The first release of Libranet was in 1999. Most Linux distributions of this time were very difficult to install, and were considered either for programmers or those who wanted a low-cost server. Libranet attempted to put out and sell a distribution that was easy to install, and meant for desktop use. Corel likewise attempted this with Corel Linux, but abandoned this and refocused on software for Windows and Mac OS X operating systems. Libranet, however, continued, and developed some recognition for having a Linux distribution that was good for desktop users. Corel sold the rights to their Linux operating system to Xandros, which later released their own offering of a Linux desktop.

From 1999 to 2003, most Linux distributions with comparable desktop usability to Libranet were also priced similarly. This began to change, however, in 2004. Linux as a whole had advanced, and many distributions were now reasonably easy to install, with a relatively user-friendly desktop. Some distributions such as MEPIS were competitive and far less expensive. Others such as Knoppix were offered at no cost.

Libranet attempted to carve a niche as the user-friendly Linux distro, with extensive support (termed "up and running support"), which, of all the desktop distros, was the most compatible with the Debian release of the time (Woody). The support offered was truly extensive: Jon Danzig, the founder, would often personally answer people's inquiries. This helped make people who had chosen Libranet be even more loyal to it.

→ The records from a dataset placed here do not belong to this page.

(** * SunCheck: the checklist generator of [server/routes.ts]

    A shallow embedding of [generateChecklistItems] and [getStructureItems],
    and of the string-configuration computation that the analysis and report
    endpoints repeat.

    JavaScript numbers are IEEE 754 binary64 values: they are modelled by
    Rocq's primitive [float], so every product, quotient and comparison below
    rounds exactly as the engine's does.  JavaScript strings are modelled by
    [string], holding the UTF-8 bytes of the source text. *)

From Stdlib Require Import ZArith List String Ascii Bool Lia.
From Stdlib Require Import Floats DecimalString.
From Stdlib Require Uint63.
Import ListNotations.

Set Warnings "-inexact-float".

Local Open Scope Z_scope.

(* ================================================================== *)
(** * The ECMAScript built-ins the generator calls *)
(* ================================================================== *)

Module JS.

(** A JavaScript [number]. *)
Definition number := float.

(** The number denoted by an integer literal (also: the value of a JSON
    integer).  Exact up to 2^53. *)
Definition of_Z (z : Z) : number :=
  if z <? 0 then PrimFloat.opp (PrimFloat.of_uint63 (Uint63.of_Z (- z)))
  else PrimFloat.of_uint63 (Uint63.of_Z z).

(** ** Math.ceil

    A finite double is [m * 2^e]; it is already an integer when [e >= 0].
    Otherwise the integer part [q] and remainder [r] of [m / 2^(-e)] give
    the ceiling: [q] or [q+1] for a positive argument, [-q] for a negative
    one ([-0] when [q = 0]). NaN, the zeros and the infinities are
    returned unchanged. *)
Definition Math_ceil (x : number) : number :=
  match Prim2SF x with
  | S754_finite s m e =>
      if 0 <=? e then x
      else
        let d := 2 ^ (- e) in
        let q := Z.pos m / d in
        let r := Z.pos m mod d in
        if s then (if q =? 0 then PrimFloat.neg_zero else of_Z (- q))
        else of_Z (if r =? 0 then q else q + 1)
  | _ => x
  end.

(** ** Math.max

    ECMA-262, Math.max: starting from [-Infinity], each argument in turn
    returns NaN if it is NaN, replaces a highest of [-0] if it is [+0], and
    replaces the highest if it is greater. *)
Definition is_pos_zero (x : number) : bool :=
  PrimFloat.is_zero x && negb (PrimFloat.get_sign x).

Definition is_neg_zero (x : number) : bool :=
  PrimFloat.is_zero x && PrimFloat.get_sign x.

Definition max_step (highest : option number) (n : number) : option number :=
  match highest with
  | None => None
  | Some h =>
      if PrimFloat.is_nan n then None
      else
        let h := if is_pos_zero n && is_neg_zero h then PrimFloat.zero else h in
        Some (if PrimFloat.ltb h n then n else h)
  end.

Definition Math_max_list (args : list number) : number :=
  match fold_left max_step args (Some PrimFloat.neg_infinity) with
  | Some h => h
  | None => PrimFloat.nan
  end.

Definition Math_max (a b : number) : number := Math_max_list [a; b].
(** C2, as the specification states it, fails for a configuration that
    makes simulated time run backward.  With [TIME_SCALE=-60] a train that
    stands at the start of its leg, well placed, has a negative
    legProgress after one tick: the increment is added as it is, and only
    the upper end is clamped.  And in a run from the start of the process
    under that configuration, every one of the ten trains has a negative
    legProgress after 10200 ticks (by [backward_fleet] this is so whatever
    the random draws). *)
Lemma C2_counterexample_negative_time_scale :
  (dtHours Sample.backwardConfig < 0)%R
  /\ trainSane Sample.atLA
  /\ (Train.legProgress
        (fst (updateTrain Sample.backwardConfig Sample.stamp1 Sample.atLA
                (tapeRng []))) < 0)%R
  /\ ~ legInvariant
        (fst (updateTrain Sample.backwardConfig Sample.stamp1 Sample.atLA
                (tapeRng [])))
  /\ List.length
       (fst (runTicks Sample.backwardConfig (repeat Sample.stamp1 (102 * 100))
               (fst (createInitialTrains Sample.backwardConfig
                       (fun _ _ => Sample.stamp0) (tapeRng [])))
               (snd (createInitialTrains Sample.backwardConfig
                       (fun _ _ => Sample.stamp0) (tapeRng []))))) = 10%nat
  /\ Forall (fun t => (Train.legProgress t < 0)%R /\ ~ legInvariant t)
       (fst (runTicks Sample.backwardConfig (repeat Sample.stamp1 (102 * 100))
               (fst (createInitialTrains Sample.backwardConfig
                       (fun _ _ => Sample.stamp0) (tapeRng [])))
               (snd (createInitialTrains Sample.backwardConfig
                       (fun _ _ => Sample.stamp0) (tapeRng []))))).
Proof.
  pose proof haversineKm_LA_KC as [Hl Hh].
  assert (Hdt : (dtHours Sample.backwardConfig < 0)%R)
    by (rewrite dtHours_backward; lra).
  assert (Hinc : (progressIncrement Sample.backwardConfig 60
                    (Station.mk "LA" "Los Angeles Freight Yard" "Los Angeles" "CA"
                       34.033 (-118.238))
                    (Station.mk "KC" "Kansas City Intermodal" "Kansas City" "MO"
                       39.104 (-94.598)) < 0)%R).
  { unfold progressIncrement. cbv zeta. rewrite dtHours_backward.
    cbn [Station.lat Station.lon].
    set (d := haversineKm 34.033 (-118.238) 39.104 (-94.598)) in *.
    assert (Hd : (0 < / d)%R) by (apply Rinv_0_lt_compat; lra).
    unfold Rdiv. nra. }
  assert (Hlt : (Train.legProgress
                   (fst (updateTrain Sample.backwardConfig Sample.stamp1 Sample.atLA
                           (tapeRng []))) < 0)%R).
  { rewrite (updateTrain_in_transit Sample.backwardConfig Sample.stamp1 Sample.atLA
               (tapeRng []) _ _ ltac:(cbn; lia)
               ltac:(cbn [Train.dwellRemainingHours Sample.atLA Sample.freshTrain]; lra)
               ltac:(cbn [Train.legProgress Sample.atLA Sample.freshTrain]; lra)
               eq_refl eq_refl);
      cbn [Train.legProgress Train.speedKmh Sample.atLA Sample.freshTrain].
    - unfold transit, bind, ret. destruct (tweakSpeed _ _) as [s g1].
      cbn [fst Train.legProgress]. lra.
    - lra. }
  split; [exact Hdt|].
  split; [exact atLA_sane|]. split; [exact Hlt|].
  split; [intros [[H0 _] _]; lra|]. split.
  - pose proof (runTicks_identity Sample.backwardConfig
                  (repeat Sample.stamp1 (102 * 100))
                  (fst (createInitialTrains Sample.backwardConfig
                          (fun _ _ => Sample.stamp0) (tapeRng [])))
                  (snd (createInitialTrains Sample.backwardConfig
                          (fun _ _ => Sample.stamp0) (tapeRng [])))) as H.
    apply Forall2_length in H. rewrite <- H.
    rewrite (proj1 (createInitialTrains_spec Sample.backwardConfig _ _)).
    reflexivity.
  - eapply Forall_impl; [|apply (backward_fleet Sample.backwardConfig Hdt)].
    + intros t Ht. split; [exact Ht|]. intros [[H0 _] _]. lra.
    + rewrite repeat_length, mult_INR, !INR_IZR_INZ.
      change (Z.of_nat 102) with 102%Z. change (Z.of_nat 100) with 100%Z.
      unfold minProgressPerTick. rewrite dtHours_backward. lra.
Qed.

However, with the release of Debian Sarge in 2005, along with the emergence of Ubuntu (a Debian-based distro offered at no cost, with the option to purchase support), Libranet received less attention. Debian itself revamped their installer making it easier to use (before this, a good reason to use a Debian-based distribution was that Debian's own installer was not user-friendly).

Libranet released version 3.0, which received good reviews, but the market had changed for desktop distributions. Various other commercial vendors had released free versions of their distributions, such as SUSE, which released OpenSUSE, and Red Hat, which released Fedora. Whereas Libranet sold their distribution, and then gave free extensive support, many distributors chose to give away their distribution and sell support, and/or sell proprietary software enhancements.

Jon Danzig, the founder of Libranet, died on June 1, 2005. His son Tal had taken over the leadership of the development team, but then stated that he would stop maintaining Libranet. Daniel de Kok, the other remaining employee, went on to become a developer for CentOS.

==Cancellation of OpenLibranet 3.1==

There were many users who were interested in seeing Libranet, and the Libranet Adminmenu software, continue to be available. Adminmenu was an operating system setup and configuration tool. It was unique in that it also contained a user-friendly kernel compiling tool. So a team including Daniel de Kok proposed to opensource Libranet and release OpenLibranet 3.1. But after failing to obtain definitive permission for this plan from Tal Danzig, the owner, the plan was dropped.